─── Supplied data

(* ===== verification/Webhook.v ===== *)
(** * Webhook: admission of the resources

    Models [src/internal/webhook/v1alpha1]: what a gateway and an account must
    satisfy to be admitted. A [field.Error] keeps its kind and its path; the
    explanatory text and the offending value are left out. A warning is one
    constructor per message. Their registration is in [Manager]. *)

From S2P Require Import Prelude Unicode GoStrings GoNet Policy Passwords Config Api Access Render.
Import Access.
#[local] Open Scope Z_scope.

Module Webhook.

(** ** field.Error *)

Inductive errorKind := Invalid | Required | Forbidden | Duplicate | InternalError.

Record fieldError := mkFieldError { fe_kind : errorKind; fe_path : bytes }.

Definition child (path name : bytes) : bytes := path ++ lit "." ++ name.
Definition index (path : bytes) (i : Z) : bytes := path ++ lit "[" ++ itoa i ++ lit "]".

Inductive warning :=
| WHeaderFromNotEnforced
| WNoSenderGranted
| WUpstreamInClear
| WUpstreamSkipVerify
| WDKIMKeysUnused
| WStoreWithoutLimit
| WQuotaFailsClosed
| WStoreSkipVerify
| WClusterDeduced
| WMilterFailOpen (i : Z) (name : bytes).

(** The error of an admission: refused with the list of problems, or not
    decided because a lookup failed. *)
Inductive admissionError :=
| NotAdmitted (errs : list fieldError)
| LookupFailed (e : goerror).

(** [if len(errs) > 0 { return apierrors.NewInvalid(...) }]. *)
Definition conclude (errs : list fieldError) : option admissionError :=
  match errs with [] => None | _ => Some (NotAdmitted errs) end.

Definition when (b : bool) (e : fieldError) : list fieldError := if b then [e] else [].

(** ** The gateway's validator *)

Record GatewayValidator := mkGatewayValidator {
  gv_OperatorNamespace : bytes; CertManagerAvailable : bool
}.

Definition listenerPort (spec : ListenerSpec) (def : Z) : Z :=
  if ls_Port spec =b 0 then def else ls_Port spec.

(** Later occurrences of a name, at the path [at_ i]. *)
Fixpoint duplicates (at_ : Z -> bytes) (i : Z) (seen : gset bytes) (names : list bytes)
    : list fieldError :=
  match names with
  | [] => []
  | n :: rest =>
      when (bool_decide (n ∈ seen)) (mkFieldError Duplicate (at_ i)) ++
      duplicates at_ (i + 1) ({[n]} ∪ seen) rest
  end.

(** The loop of [validateMilters] from index [i]. *)
Fixpoint milterLoop (path : bytes) (i : Z) (seen : gset bytes) (milters : list MilterSpec)
    : list fieldError :=
  match milters with
  | [] => []
  | m :: rest =>
      when (bool_decide (ms_Name m ∈ seen)) (mkFieldError Duplicate (child (index path i) (lit "name"))) ++
      (match ParseAddress (mkMilter [] (ms_Address m) false 0) with
       | inl _ => []
       | inr _ => [mkFieldError Invalid (child (index path i) (lit "address"))]
       end) ++
      milterLoop path (i + 1) ({[ms_Name m]} ∪ seen) rest
  end.

Definition validateMilters (milters : list MilterSpec) (path : bytes) : list fieldError :=
  milterLoop path 0 ∅ milters.

Section Text.
Context `{Unicode}.

(** What is wrong with one entry of an [allowedSenders] list, if anything. *)
Definition entryProblem (path : bytes) (i : Z) (normalized : bytes) : list fieldError :=
  let '(local, domain, found) := Cut normalized AT in
  if negb found then [mkFieldError Invalid (index path i)]
  else if local =b [] then [mkFieldError Invalid (index path i)]
  else if domain =b [] then [mkFieldError Invalid (index path i)]
  else if Contains local STAR && (local <>b STAR) then [mkFieldError Invalid (index path i)]
  else if Contains domain STAR then [mkFieldError Invalid (index path i)]
  else [].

──────

[Assignment]
Using the entries above, repeat only the lines from the one containing "match errs with" through the one containing "m :: rest =>", end lines included.

[Response]
  match errs with [] => None | _ => Some (NotAdmitted errs) end.

Definition when (b : bool) (e : fieldError) : list fieldError := if b then [e] else [].

(** ** The gateway's validator *)

Record GatewayValidator := mkGatewayValidator {
  gv_OperatorNamespace : bytes; CertManagerAvailable : bool
}.

Definition listenerPort (spec : ListenerSpec) (def : Z) : Z :=
  if ls_Port spec =b 0 then def else ls_Port spec.

(** Later occurrences of a name, at the path [at_ i]. *)
Fixpoint duplicates (at_ : Z -> bytes) (i : Z) (seen : gset bytes) (names : list bytes)
    : list fieldError :=
  match names with
  | [] => []
  | n :: rest =>
      when (bool_decide (n ∈ seen)) (mkFieldError Duplicate (at_ i)) ++
      duplicates at_ (i + 1) ({[n]} ∪ seen) rest
  end.

(** The loop of [validateMilters] from index [i]. *)
Fixpoint milterLoop (path : bytes) (i : Z) (seen : gset bytes) (milters : list MilterSpec)
    : list fieldError :=
  match milters with
  | [] => []
  | m :: rest =>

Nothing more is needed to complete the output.